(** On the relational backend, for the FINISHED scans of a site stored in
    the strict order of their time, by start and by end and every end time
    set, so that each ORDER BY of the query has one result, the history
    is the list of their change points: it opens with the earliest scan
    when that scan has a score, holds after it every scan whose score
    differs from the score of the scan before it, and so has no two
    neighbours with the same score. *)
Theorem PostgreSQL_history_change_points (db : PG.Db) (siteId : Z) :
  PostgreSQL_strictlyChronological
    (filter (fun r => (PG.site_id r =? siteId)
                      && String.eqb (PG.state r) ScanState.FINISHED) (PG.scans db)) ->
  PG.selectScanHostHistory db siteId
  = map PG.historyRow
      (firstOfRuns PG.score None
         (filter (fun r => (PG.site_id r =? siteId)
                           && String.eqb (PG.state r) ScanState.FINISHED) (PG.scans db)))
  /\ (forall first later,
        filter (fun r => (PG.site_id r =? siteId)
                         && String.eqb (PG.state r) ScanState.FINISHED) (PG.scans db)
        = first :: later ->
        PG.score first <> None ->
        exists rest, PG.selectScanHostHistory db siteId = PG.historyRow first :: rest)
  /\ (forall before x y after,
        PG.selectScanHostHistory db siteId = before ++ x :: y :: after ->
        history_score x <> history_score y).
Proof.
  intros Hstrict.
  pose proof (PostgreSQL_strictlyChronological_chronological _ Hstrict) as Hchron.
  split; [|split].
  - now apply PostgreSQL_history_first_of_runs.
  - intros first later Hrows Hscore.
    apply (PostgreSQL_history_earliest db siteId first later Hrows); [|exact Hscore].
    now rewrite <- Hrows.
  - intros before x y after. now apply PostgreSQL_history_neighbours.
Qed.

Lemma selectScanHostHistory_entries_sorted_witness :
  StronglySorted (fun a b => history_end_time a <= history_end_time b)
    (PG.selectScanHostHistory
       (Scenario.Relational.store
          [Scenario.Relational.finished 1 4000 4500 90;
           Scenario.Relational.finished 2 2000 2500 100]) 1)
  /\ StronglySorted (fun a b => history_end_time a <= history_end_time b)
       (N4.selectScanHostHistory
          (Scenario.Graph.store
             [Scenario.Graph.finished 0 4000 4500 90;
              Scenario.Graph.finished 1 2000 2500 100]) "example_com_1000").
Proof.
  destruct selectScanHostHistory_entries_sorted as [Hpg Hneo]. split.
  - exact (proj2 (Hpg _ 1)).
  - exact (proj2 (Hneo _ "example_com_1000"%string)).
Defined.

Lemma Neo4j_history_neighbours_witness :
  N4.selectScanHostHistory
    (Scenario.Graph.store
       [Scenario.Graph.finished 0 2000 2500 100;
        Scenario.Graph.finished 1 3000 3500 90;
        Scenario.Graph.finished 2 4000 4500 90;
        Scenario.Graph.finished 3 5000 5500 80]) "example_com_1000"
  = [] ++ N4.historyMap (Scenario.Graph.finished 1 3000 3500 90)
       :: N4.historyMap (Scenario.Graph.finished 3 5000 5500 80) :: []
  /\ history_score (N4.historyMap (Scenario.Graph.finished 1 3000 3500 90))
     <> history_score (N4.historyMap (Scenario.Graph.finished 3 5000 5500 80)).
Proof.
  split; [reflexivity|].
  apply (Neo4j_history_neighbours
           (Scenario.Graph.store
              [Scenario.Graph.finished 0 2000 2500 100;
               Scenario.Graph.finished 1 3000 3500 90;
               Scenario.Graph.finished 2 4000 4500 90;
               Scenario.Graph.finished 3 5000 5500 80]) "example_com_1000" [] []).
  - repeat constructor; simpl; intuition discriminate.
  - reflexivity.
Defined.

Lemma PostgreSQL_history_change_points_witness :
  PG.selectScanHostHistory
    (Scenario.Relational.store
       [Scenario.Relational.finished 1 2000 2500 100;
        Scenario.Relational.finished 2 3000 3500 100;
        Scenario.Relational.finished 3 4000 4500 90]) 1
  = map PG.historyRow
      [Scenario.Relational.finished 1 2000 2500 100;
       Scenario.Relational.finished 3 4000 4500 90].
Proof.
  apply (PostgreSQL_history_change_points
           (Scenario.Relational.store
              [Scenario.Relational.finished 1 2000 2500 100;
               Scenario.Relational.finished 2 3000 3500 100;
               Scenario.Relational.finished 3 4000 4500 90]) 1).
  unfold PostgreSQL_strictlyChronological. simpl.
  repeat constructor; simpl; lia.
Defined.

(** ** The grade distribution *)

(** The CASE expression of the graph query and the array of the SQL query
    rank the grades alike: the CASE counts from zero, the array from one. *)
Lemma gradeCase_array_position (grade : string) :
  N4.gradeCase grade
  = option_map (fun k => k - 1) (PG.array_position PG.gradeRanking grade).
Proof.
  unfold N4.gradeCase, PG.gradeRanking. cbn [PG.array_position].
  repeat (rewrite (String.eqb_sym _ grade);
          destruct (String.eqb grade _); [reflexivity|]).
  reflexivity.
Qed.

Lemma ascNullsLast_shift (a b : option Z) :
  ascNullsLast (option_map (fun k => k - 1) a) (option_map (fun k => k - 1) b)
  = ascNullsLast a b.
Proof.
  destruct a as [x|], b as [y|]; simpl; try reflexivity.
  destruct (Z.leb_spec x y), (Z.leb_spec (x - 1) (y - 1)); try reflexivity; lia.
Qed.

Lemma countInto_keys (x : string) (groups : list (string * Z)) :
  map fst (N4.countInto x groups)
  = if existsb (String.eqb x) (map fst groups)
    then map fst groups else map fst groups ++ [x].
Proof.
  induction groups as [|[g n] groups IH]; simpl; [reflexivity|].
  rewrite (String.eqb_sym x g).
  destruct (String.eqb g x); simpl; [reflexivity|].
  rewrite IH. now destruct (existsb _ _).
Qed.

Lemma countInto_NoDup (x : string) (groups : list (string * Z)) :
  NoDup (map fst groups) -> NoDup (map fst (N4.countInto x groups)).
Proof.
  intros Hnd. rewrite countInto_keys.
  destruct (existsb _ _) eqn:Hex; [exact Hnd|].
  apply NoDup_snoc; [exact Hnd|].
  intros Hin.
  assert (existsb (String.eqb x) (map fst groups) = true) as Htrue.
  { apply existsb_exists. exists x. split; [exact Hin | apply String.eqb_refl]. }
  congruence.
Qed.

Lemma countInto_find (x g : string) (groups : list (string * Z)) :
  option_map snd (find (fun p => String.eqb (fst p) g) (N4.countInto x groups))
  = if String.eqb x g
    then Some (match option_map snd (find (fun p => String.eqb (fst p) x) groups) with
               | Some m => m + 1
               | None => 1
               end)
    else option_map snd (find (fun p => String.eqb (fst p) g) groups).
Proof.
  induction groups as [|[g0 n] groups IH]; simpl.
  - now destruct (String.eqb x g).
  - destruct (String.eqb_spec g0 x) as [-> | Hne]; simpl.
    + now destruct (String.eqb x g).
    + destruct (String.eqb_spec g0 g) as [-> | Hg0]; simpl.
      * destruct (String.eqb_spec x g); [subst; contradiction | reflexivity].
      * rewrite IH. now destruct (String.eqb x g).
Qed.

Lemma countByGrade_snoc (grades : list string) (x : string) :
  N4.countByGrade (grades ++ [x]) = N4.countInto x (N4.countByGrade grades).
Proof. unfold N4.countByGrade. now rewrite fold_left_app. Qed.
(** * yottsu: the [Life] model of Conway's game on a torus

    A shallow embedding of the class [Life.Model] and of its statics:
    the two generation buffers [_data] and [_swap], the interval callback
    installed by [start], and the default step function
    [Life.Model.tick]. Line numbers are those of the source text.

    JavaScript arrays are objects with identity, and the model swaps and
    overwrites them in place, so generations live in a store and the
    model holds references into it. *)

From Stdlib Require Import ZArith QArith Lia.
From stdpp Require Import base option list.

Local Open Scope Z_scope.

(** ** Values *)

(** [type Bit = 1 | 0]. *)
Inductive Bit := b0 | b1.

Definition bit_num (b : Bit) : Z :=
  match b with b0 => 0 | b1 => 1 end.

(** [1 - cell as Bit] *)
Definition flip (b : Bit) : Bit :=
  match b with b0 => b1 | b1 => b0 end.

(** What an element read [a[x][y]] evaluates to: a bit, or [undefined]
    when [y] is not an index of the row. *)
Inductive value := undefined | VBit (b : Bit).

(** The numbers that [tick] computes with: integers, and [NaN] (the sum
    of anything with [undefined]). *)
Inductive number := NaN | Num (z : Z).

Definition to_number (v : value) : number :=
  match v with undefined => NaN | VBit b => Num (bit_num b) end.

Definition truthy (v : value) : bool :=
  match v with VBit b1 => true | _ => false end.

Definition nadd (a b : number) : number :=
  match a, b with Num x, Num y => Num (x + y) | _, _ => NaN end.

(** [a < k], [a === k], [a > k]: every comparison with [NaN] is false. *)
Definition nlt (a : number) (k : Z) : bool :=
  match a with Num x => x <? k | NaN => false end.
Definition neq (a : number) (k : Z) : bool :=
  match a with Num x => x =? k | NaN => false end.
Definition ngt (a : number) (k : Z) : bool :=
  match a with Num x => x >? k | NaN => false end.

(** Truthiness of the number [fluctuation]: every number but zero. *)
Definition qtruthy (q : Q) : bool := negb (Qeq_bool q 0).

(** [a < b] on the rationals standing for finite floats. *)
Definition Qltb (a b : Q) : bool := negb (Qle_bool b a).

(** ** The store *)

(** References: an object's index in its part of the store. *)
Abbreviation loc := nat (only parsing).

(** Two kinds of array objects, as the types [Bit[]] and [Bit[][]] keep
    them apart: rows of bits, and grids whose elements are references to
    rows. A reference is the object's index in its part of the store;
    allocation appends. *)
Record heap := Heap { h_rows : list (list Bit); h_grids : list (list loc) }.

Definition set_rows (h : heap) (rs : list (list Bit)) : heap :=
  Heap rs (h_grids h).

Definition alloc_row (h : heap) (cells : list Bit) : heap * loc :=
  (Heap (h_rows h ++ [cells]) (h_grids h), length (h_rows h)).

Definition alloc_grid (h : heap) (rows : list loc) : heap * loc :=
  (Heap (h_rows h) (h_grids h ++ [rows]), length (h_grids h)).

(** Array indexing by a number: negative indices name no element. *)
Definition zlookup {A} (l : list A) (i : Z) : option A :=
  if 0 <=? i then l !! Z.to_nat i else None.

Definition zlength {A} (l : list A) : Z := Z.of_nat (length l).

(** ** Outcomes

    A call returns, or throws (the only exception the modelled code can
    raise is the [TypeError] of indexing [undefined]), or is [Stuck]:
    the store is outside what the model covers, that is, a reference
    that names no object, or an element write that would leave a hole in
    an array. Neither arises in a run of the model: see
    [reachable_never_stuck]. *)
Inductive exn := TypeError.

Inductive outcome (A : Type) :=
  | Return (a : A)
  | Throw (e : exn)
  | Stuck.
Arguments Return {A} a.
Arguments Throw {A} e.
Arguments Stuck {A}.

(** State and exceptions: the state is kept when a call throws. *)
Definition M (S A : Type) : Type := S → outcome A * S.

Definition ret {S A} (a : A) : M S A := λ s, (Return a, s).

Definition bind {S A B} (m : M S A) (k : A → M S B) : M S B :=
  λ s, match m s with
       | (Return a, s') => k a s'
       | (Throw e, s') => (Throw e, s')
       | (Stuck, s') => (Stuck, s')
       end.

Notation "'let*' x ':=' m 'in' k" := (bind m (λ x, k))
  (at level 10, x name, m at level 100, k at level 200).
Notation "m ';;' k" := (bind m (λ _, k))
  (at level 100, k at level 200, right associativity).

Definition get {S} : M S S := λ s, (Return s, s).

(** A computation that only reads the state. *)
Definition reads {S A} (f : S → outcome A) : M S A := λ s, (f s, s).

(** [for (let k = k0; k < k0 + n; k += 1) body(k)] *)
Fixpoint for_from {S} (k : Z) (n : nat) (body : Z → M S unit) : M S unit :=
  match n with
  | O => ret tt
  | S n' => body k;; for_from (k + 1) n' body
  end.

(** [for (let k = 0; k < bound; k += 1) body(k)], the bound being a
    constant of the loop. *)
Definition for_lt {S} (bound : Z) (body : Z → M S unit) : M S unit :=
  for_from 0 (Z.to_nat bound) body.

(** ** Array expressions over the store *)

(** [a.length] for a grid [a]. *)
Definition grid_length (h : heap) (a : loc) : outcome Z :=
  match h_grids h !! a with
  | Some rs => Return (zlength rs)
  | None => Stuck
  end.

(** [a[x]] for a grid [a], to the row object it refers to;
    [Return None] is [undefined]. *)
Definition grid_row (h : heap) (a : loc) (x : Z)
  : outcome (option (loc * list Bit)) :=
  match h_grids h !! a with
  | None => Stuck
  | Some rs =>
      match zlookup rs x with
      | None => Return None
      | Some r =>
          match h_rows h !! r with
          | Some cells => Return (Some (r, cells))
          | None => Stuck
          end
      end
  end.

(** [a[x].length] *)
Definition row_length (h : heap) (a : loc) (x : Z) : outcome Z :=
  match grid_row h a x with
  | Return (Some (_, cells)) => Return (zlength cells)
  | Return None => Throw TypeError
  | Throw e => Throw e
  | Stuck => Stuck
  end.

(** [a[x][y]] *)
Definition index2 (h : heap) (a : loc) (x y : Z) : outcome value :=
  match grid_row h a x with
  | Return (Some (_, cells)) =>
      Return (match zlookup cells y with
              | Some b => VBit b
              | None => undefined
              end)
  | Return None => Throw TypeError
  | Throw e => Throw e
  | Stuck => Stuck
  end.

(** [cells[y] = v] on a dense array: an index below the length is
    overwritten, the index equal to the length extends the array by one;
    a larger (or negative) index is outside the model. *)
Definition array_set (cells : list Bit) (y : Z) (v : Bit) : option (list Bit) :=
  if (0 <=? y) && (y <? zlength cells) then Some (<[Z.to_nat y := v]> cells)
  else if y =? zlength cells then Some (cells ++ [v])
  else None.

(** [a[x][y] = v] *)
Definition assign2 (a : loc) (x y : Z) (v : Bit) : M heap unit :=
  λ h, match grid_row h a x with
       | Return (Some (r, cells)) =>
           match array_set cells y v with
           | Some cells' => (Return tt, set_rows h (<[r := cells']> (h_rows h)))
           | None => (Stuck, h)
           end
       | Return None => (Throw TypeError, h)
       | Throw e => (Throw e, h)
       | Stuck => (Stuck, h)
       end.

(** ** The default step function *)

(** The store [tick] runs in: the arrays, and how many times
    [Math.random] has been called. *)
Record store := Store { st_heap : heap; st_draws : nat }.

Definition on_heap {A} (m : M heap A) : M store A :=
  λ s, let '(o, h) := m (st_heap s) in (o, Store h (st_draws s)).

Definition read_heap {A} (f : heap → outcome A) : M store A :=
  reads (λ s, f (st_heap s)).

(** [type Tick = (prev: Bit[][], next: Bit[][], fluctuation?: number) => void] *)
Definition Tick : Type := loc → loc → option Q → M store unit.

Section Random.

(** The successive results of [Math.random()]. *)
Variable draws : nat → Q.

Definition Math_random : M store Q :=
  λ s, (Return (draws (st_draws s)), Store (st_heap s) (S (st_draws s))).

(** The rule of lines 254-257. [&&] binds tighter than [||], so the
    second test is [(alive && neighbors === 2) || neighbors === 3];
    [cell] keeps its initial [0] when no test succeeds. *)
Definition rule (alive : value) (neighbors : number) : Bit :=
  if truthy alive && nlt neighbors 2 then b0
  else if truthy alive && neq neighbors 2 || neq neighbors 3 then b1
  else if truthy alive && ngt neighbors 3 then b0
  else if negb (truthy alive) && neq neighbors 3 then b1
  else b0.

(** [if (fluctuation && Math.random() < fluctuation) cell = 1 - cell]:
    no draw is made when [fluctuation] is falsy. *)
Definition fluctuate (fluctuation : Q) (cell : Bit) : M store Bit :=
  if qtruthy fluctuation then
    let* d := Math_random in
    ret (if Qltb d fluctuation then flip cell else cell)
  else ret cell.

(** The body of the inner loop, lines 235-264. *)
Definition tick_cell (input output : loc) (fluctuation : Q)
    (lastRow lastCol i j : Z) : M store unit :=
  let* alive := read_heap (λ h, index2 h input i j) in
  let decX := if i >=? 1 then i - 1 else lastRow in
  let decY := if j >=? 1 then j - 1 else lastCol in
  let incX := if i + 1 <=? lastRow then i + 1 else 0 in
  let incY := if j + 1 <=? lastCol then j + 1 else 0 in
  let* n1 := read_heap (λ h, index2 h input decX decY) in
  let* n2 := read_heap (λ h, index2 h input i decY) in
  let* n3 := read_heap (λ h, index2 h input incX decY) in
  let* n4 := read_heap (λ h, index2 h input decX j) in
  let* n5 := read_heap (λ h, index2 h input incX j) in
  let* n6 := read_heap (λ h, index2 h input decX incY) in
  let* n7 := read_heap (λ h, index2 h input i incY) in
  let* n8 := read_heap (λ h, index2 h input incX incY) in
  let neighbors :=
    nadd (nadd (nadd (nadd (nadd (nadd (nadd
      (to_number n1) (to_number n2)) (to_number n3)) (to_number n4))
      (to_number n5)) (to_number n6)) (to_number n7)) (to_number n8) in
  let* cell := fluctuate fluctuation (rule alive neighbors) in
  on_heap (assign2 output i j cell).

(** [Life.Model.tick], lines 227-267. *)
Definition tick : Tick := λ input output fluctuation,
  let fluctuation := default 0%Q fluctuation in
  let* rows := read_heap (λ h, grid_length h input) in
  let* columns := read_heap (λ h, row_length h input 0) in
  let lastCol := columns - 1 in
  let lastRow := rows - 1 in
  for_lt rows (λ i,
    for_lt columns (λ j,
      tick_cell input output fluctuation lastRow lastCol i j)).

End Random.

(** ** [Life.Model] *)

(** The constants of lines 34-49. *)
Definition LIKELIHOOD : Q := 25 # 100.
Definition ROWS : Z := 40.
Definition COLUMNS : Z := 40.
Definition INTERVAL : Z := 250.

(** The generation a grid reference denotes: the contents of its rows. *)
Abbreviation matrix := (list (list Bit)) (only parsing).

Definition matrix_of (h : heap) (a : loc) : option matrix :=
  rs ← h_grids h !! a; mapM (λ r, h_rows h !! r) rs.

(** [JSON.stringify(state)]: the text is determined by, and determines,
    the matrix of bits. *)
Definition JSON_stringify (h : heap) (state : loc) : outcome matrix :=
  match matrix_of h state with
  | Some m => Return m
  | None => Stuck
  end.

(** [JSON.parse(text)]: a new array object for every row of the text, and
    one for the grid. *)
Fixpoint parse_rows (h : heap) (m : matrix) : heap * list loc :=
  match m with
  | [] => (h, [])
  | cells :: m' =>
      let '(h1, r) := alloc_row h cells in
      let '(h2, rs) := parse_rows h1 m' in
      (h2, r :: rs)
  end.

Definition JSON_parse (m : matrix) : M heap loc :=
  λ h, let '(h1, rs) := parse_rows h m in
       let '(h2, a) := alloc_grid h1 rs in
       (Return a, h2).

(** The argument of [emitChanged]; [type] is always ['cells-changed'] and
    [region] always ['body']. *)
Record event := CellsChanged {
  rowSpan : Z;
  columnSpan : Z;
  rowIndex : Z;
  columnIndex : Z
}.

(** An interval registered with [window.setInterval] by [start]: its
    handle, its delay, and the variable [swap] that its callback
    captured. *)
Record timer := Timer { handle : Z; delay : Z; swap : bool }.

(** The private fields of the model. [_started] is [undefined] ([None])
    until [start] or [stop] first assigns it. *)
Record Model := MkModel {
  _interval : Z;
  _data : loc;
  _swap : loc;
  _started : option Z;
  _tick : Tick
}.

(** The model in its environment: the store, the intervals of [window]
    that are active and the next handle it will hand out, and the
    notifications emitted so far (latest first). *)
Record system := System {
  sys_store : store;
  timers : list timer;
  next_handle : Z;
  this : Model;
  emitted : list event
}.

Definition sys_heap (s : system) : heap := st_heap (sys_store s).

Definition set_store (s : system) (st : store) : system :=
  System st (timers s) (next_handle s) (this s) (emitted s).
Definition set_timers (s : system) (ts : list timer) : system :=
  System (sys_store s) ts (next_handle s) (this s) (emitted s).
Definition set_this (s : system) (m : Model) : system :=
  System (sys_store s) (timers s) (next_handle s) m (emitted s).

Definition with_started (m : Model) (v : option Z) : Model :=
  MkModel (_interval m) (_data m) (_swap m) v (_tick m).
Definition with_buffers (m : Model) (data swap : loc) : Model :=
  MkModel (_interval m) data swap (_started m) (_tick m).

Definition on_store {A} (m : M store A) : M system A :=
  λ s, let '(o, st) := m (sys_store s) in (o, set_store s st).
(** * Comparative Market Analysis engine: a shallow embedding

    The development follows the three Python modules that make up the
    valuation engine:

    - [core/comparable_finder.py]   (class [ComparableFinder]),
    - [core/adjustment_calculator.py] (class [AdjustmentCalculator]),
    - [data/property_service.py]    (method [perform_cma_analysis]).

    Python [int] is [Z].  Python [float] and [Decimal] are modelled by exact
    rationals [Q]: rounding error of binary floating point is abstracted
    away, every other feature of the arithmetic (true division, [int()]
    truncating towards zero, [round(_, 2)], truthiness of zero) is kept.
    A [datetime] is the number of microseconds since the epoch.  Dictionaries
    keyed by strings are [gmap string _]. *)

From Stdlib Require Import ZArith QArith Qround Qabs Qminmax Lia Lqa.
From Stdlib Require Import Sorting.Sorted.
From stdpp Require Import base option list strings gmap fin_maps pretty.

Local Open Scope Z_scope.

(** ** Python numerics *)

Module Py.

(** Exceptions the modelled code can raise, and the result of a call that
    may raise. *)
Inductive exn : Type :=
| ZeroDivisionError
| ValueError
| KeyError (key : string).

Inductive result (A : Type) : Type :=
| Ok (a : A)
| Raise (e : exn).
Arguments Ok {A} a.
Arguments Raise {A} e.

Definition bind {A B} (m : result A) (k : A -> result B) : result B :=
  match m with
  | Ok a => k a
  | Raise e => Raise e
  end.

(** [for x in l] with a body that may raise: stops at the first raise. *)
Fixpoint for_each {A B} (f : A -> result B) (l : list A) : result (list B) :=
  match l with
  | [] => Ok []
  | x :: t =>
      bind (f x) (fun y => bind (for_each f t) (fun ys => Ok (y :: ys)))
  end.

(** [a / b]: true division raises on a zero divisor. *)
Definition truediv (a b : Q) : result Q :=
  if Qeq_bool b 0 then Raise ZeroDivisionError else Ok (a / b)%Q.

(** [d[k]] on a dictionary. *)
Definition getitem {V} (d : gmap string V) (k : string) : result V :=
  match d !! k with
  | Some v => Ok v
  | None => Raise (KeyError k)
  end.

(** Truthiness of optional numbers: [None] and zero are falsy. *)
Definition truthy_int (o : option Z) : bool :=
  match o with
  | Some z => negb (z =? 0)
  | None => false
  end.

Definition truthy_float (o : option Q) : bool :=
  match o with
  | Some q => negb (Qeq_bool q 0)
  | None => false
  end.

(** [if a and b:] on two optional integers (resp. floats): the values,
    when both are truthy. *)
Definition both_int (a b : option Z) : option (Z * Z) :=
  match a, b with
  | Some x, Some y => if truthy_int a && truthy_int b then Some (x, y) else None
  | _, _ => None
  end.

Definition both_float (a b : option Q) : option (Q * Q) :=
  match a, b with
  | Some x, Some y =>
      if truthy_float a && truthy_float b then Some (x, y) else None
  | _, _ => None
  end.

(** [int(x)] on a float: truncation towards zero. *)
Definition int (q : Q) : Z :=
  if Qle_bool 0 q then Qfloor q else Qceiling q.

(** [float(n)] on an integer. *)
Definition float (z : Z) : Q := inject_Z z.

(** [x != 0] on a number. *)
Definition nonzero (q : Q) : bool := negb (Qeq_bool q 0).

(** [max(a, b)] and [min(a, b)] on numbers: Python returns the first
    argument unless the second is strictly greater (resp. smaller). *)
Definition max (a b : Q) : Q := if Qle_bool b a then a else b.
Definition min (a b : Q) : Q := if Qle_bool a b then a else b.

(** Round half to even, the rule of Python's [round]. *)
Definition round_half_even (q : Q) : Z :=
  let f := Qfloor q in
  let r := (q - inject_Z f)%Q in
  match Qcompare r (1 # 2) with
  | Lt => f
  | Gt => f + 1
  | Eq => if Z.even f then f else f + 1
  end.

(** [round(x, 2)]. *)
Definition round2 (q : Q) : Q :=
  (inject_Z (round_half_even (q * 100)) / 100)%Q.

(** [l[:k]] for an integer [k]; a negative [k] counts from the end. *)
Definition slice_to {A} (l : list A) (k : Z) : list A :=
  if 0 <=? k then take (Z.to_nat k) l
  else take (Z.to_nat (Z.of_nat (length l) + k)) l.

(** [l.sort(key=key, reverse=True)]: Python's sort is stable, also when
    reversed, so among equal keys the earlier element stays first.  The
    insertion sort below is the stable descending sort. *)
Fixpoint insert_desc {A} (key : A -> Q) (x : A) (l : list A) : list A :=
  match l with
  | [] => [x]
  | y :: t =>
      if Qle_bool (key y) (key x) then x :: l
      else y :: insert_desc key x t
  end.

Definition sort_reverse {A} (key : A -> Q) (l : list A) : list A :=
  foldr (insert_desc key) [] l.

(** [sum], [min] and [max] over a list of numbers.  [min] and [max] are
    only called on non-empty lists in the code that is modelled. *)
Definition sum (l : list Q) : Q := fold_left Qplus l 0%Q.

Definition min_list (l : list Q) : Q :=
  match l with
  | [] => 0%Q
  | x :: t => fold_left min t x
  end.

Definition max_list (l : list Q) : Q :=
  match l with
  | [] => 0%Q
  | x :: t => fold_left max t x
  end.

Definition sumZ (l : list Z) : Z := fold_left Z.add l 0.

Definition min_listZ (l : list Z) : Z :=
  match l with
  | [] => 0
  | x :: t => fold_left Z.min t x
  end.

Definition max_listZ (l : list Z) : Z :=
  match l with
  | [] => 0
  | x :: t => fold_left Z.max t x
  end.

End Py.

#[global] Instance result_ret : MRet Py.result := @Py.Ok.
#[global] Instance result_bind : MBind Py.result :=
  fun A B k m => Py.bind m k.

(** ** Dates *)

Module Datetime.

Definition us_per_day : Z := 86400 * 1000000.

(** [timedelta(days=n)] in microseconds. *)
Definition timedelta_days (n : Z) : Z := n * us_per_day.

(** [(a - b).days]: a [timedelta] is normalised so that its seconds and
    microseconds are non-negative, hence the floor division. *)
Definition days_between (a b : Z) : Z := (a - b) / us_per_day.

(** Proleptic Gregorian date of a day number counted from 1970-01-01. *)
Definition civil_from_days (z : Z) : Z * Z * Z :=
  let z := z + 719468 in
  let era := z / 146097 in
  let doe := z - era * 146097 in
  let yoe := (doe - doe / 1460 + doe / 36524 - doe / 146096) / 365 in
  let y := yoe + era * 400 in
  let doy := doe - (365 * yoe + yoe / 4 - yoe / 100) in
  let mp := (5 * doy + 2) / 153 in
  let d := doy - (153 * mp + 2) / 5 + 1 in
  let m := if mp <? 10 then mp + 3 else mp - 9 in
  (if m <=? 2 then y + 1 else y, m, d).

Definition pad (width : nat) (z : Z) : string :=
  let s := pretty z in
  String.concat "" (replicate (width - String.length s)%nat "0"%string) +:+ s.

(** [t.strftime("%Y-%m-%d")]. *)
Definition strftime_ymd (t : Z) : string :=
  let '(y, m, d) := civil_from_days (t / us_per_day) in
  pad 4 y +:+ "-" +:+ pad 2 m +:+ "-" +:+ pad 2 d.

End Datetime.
__________
Exercise description:
Begin with the first line of the listing above and write out each line exactly, ending with the line that contains "now rewrite <- Hrows.".

Response to the exercise:
(** On the relational backend, for the FINISHED scans of a site stored in
    the strict order of their time, by start and by end and every end time
    set, so that each ORDER BY of the query has one result, the history
    is the list of their change points: it opens with the earliest scan
    when that scan has a score, holds after it every scan whose score
    differs from the score of the scan before it, and so has no two
    neighbours with the same score. *)
Theorem PostgreSQL_history_change_points (db : PG.Db) (siteId : Z) :
  PostgreSQL_strictlyChronological
    (filter (fun r => (PG.site_id r =? siteId)
                      && String.eqb (PG.state r) ScanState.FINISHED) (PG.scans db)) ->
  PG.selectScanHostHistory db siteId
  = map PG.historyRow
      (firstOfRuns PG.score None
         (filter (fun r => (PG.site_id r =? siteId)
                           && String.eqb (PG.state r) ScanState.FINISHED) (PG.scans db)))
  /\ (forall first later,
        filter (fun r => (PG.site_id r =? siteId)
                         && String.eqb (PG.state r) ScanState.FINISHED) (PG.scans db)
        = first :: later ->
        PG.score first <> None ->
        exists rest, PG.selectScanHostHistory db siteId = PG.historyRow first :: rest)
  /\ (forall before x y after,
        PG.selectScanHostHistory db siteId = before ++ x :: y :: after ->
        history_score x <> history_score y).
Proof.
  intros Hstrict.
  pose proof (PostgreSQL_strictlyChronological_chronological _ Hstrict) as Hchron.
  split; [|split].
  - now apply PostgreSQL_history_first_of_runs.
  - intros first later Hrows Hscore.
    apply (PostgreSQL_history_earliest db siteId first later Hrows); [|exact Hscore].
    now rewrite <- Hrows.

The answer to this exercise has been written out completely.